Segment Start: DATA FOR PROCESSING

(** * webextensions-jsdom: a model of [src/index.js]

    The harness reads a WebExtension manifest, builds one simulated DOM per
    declared page, stubs [window.browser] and glues the popup's
    [runtime.sendMessage] to the background's [runtime.onMessage] listeners.

    The code is orchestration over mutable objects, so the model is a small
    state-and-exception monad over an explicit store:
    - user supplied JavaScript objects (the [options] argument and what it
      refers to) live in a heap of property maps, addressed by reference, so
      that aliasing and in-place mutation are visible;
    - browser stubs and DOMs are allocated in their own tables and are
      referred to by index, as the code refers to them by object identity;
    - everything the code asks of the outside world (file system, JSON
      parser, [path], jsdom, the coverage instrumenter of [./nyc], user
      callbacks) is an oracle of a [World]; each such call is recorded in a
      trace of events.

    What is outside the model: the bodies of user callbacks and of the
    scripts evaluated in a window (a call or an evaluation is recorded, and
    returns or throws as the world says), getters, proxies and prototype
    chains of the objects passed in, and the virtual console. *)

From Stdlib Require Import ZArith Ascii.
From stdpp Require Import gmap strings list.

Local Open Scope string_scope.
Local Open Scope list_scope.
Local Open Scope nat_scope.

(** ** JavaScript values *)

(** Values that may sit in the [options] argument. Objects, arrays and
    functions are all references into the heap ([typeof] tells them apart).
    Numbers are integers here: the only thing the code asks of a number is
    whether it is truthy. *)
Inductive value :=
| VUndefined
| VNull
| VBool (b : bool)
| VNum (n : Z)
| VStr (s : string)
| VRef (l : nat).

#[global] Instance value_eq_dec : EqDecision value.
Proof. solve_decision. Defined.

(** A heap object: its own properties and, for a function, the identity of
    its body. *)
Record Obj := mkObj {
  props : gmap string value;
  callable : option nat
}.

Definition empty_object : Obj := mkObj ∅ None.
Lemma readIPs_reports_rejected_lines_witness :
  readIPs 5 (Lines ["10.0.0.0/abc"; "10.0.0.1"; "10.0.0.0/33"; "10.0.0.0/31"]
               (Some "read error"))
  = (Error "read error",
     [parse_msg "10.0.0.0/abc" (ParseCIDR_error "10.0.0.0/abc");
      parse_msg "10.0.0.0/33" (ParseCIDR_error "10.0.0.0/33")])
  /\ Error "read error" <> (NoFuel : outcome (list string))
  /\ [parse_msg "10.0.0.0/abc" (ParseCIDR_error "10.0.0.0/abc");
      parse_msg "10.0.0.0/33" (ParseCIDR_error "10.0.0.0/33")]
     = map (fun l => parse_msg l (ParseCIDR_error l))
         (filter rejected
            (map TrimSpace ["10.0.0.0/abc"; "10.0.0.1"; "10.0.0.0/33"; "10.0.0.0/31"])).
Proof.
  assert (H : readIPs 5 (Lines ["10.0.0.0/abc"; "10.0.0.1"; "10.0.0.0/33";
                                "10.0.0.0/31"] (Some "read error"))
              = (Error "read error",
                 [parse_msg "10.0.0.0/abc" (ParseCIDR_error "10.0.0.0/abc");
                  parse_msg "10.0.0.0/33" (ParseCIDR_error "10.0.0.0/33")]))
    by (vm_compute; reflexivity).
  assert (Hr : Error "read error" <> (NoFuel : outcome (list string)))
    by discriminate.
  split; [exact H|]. split; [exact Hr|].
  exact (proj1 (readIPs_reports_rejected_lines 5 _ _ _ _ H Hr)).
Defined.

(** Nothing checks that a line without a slash is an address. *)
Lemma readIPs_plain_file_witness :
  Forall (fun l => GoStrings.Contains (TrimSpace l) "/" = false) ["10.0.0.1 "; "localhost"; ""]
  /\ readIPs 0 (Lines ["10.0.0.1 "; "localhost"; ""] None)
     = (Ok ["10.0.0.1"; "localhost"; ""], []).
Proof.
  assert (H : Forall (fun l => GoStrings.Contains (TrimSpace l) "/" = false)
                ["10.0.0.1 "; "localhost"; ""])
    by (repeat constructor).
  split; [exact H|].
  exact (readIPs_plain_file 0 _ H).
Defined.

Lemma expandCIDR_v4_targets_distinct_witness :
  ParseCIDR "10.1.2.3/30" = Some (cidr_block (AddrFrom4 167838211) 30)
  /\ exists ips,
       expandCIDR 5 "10.1.2.3/30" = Ok ips
       /\ NoDup ips
       /\ forall t, In t ips ->
            exists w, ParseAddr t = Some (AddrFrom4 w)
                      /\ (network (AddrFrom4 167838211) 30 <= w
                          < network (AddrFrom4 167838211) 30 + 2 ^ (32 - 30))%Z.
Proof.
  assert (H : ParseCIDR "10.1.2.3/30" = Some (cidr_block (AddrFrom4 167838211) 30))
    by (vm_compute; reflexivity).
  split; [exact H|].
  apply (expandCIDR_v4_targets_distinct "10.1.2.3/30" 167838211 30 5 H);
    [lia|vm_compute; lia].
Defined.
(** * Adaptive scalar Kalman filter: the notebook's estimators

    Shallow embedding of [adaptive_kalman_filter_scalar_tiny_plot.ipynb].

    Numbers.  The notebook computes on Python and numpy floating-point
    numbers.  The main embedding computes on exact rationals ([Q], compared
    with [==]): a statement about it is a statement of exact arithmetic and
    says nothing about rounding or overflow.  A division whose divisor is
    zero has no rational value: Python raises [ZeroDivisionError] on its own
    numbers and numpy yields [inf] or [nan]; the embedding returns [None]
    there and the loop stops with the namespace as it was ([Stopped]).
    Where rounding or overflow decides a property (the sign of the variance,
    the bound on the gain), the state estimator is embedded a second time
    on binary64 numbers, in the module [Binary64].

    Globals.  The two functions of the notebook read module-level names
    ([F], [H], [Q], [Mopi], [CW], [S], [k], [R_est], [ynew]).  The constants
    live in the record [Sys.model]; the names that change between calls are
    passed as leading arguments.

    Measurements.  The simulated plant ([x], [w], [v], lines 156, 157 and
    164) is the measurement source: the loop is modelled from the point
    where [ynew] is known, one measurement per iteration.  Printing and
    plotting are not modelled. *)

From Stdlib Require Import QArith Qabs Qfield Lqa Lia List Bool ZArith.
From Stdlib Require Import Floats.
Import ListNotations.

Local Open Scope Q_scope.

(** ** Arithmetic and failure *)

(** [a / b] of the notebook in exact arithmetic: no value when [b] is zero.
    What the code does at a zero divisor depends on the operands (Python
    numbers raise, numpy scalars yield [inf] or [nan] and go on); [None]
    marks the point past which the rationals no longer follow it. *)
Definition pydiv (a b : Q) : option Q :=
  if Qeq_bool b 0 then None else Some (a / b).

(** [a > b] on numbers. *)
Definition Qgt_bool (a b : Q) : bool := negb (Qle_bool a b).

Notation "x <- e ;; k" :=
  (match e with Some x => k | None => None end)
  (at level 61, e at next level, right associativity, only parsing).

(** ** The system constants (cells 1 and 2) *)

Module Sys.

(** [F, H, Q] of line 48 and the quantities of lines 76-83.  The field [Q]
    comes last so that the earlier field types still read the rationals. *)
Record model : Type := Model {
  F : Q;
  H : Q;
  Mopi : Q;
  A1 : Q;
  B1 : Q;
  B2 : Q;
  kronA : Q;
  kronB : Q;
  S : Q;
  CW : Q;
  Q : Q
}.
Lemma allowlist_matches_forwarded_components_witness :
  ∃ el h' cfg allowed names,
    withMdx Markdown (VRef 1%positive) sample_heap = Ok el h'
    ∧ passed_props h' el = Some cfg
    ∧ record_at h' (get_prop "components" cfg) = Some sample_components
    ∧ passed_allowedElements h' el = Some allowed
    ∧ array_at h' allowed = Some (VStr <$> names)
    ∧ ("TestAlert" ∈ names).
Proof.
  destruct (allowlist_matches_forwarded_components Markdown (VRef 1%positive)
              sample_heap sample_props sample_components
              eq_refl eq_refl eq_refl)
    as [(el & h' & cfg & allowed & names & Hrun & Hp & _ & Hc & Ha & Hal & Hn) _].
  exists el, h', cfg, allowed, names. split; [exact Hrun|]. split; [exact Hp|].
  split; [exact Hc|]. split; [exact Ha|]. split; [exact Hal|].
  apply Hn. apply (bool_decide_unpack _). exact I.
Defined.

Segment End: DATA FOR PROCESSING

REQUIRED ACTION: Using the entries above, output exactly the lines between the line holding "zero has no" and the line holding "el = Some cfg", end lines included, and nothing more.

SOLUTION FOR THIS TASK:
    zero has no rational value: Python raises [ZeroDivisionError] on its own
    numbers and numpy yields [inf] or [nan]; the embedding returns [None]
    there and the loop stops with the namespace as it was ([Stopped]).
    Where rounding or overflow decides a property (the sign of the variance,
    the bound on the gain), the state estimator is embedded a second time
    on binary64 numbers, in the module [Binary64].

    Globals.  The two functions of the notebook read module-level names
    ([F], [H], [Q], [Mopi], [CW], [S], [k], [R_est], [ynew]).  The constants
    live in the record [Sys.model]; the names that change between calls are
    passed as leading arguments.

    Measurements.  The simulated plant ([x], [w], [v], lines 156, 157 and
    164) is the measurement source: the loop is modelled from the point
    where [ynew] is known, one measurement per iteration.  Printing and
    plotting are not modelled. *)

From Stdlib Require Import QArith Qabs Qfield Lqa Lia List Bool ZArith.
From Stdlib Require Import Floats.
Import ListNotations.

Local Open Scope Q_scope.

(** ** Arithmetic and failure *)

(** [a / b] of the notebook in exact arithmetic: no value when [b] is zero.
    What the code does at a zero divisor depends on the operands (Python
    numbers raise, numpy scalars yield [inf] or [nan] and go on); [None]
    marks the point past which the rationals no longer follow it. *)
Definition pydiv (a b : Q) : option Q :=
  if Qeq_bool b 0 then None else Some (a / b).

(** [a > b] on numbers. *)
Definition Qgt_bool (a b : Q) : bool := negb (Qle_bool a b).

Notation "x <- e ;; k" :=
  (match e with Some x => k | None => None end)
  (at level 61, e at next level, right associativity, only parsing).

(** ** The system constants (cells 1 and 2) *)

Module Sys.

(** [F, H, Q] of line 48 and the quantities of lines 76-83.  The field [Q]
    comes last so that the earlier field types still read the rationals. *)
Record model : Type := Model {
  F : Q;
  H : Q;
  Mopi : Q;
  A1 : Q;
  B1 : Q;
  B2 : Q;
  kronA : Q;
  kronB : Q;
  S : Q;
  CW : Q;
  Q : Q
}.
Lemma allowlist_matches_forwarded_components_witness :
  ∃ el h' cfg allowed names,
    withMdx Markdown (VRef 1%positive) sample_heap = Ok el h'
    ∧ passed_props h' el = Some cfg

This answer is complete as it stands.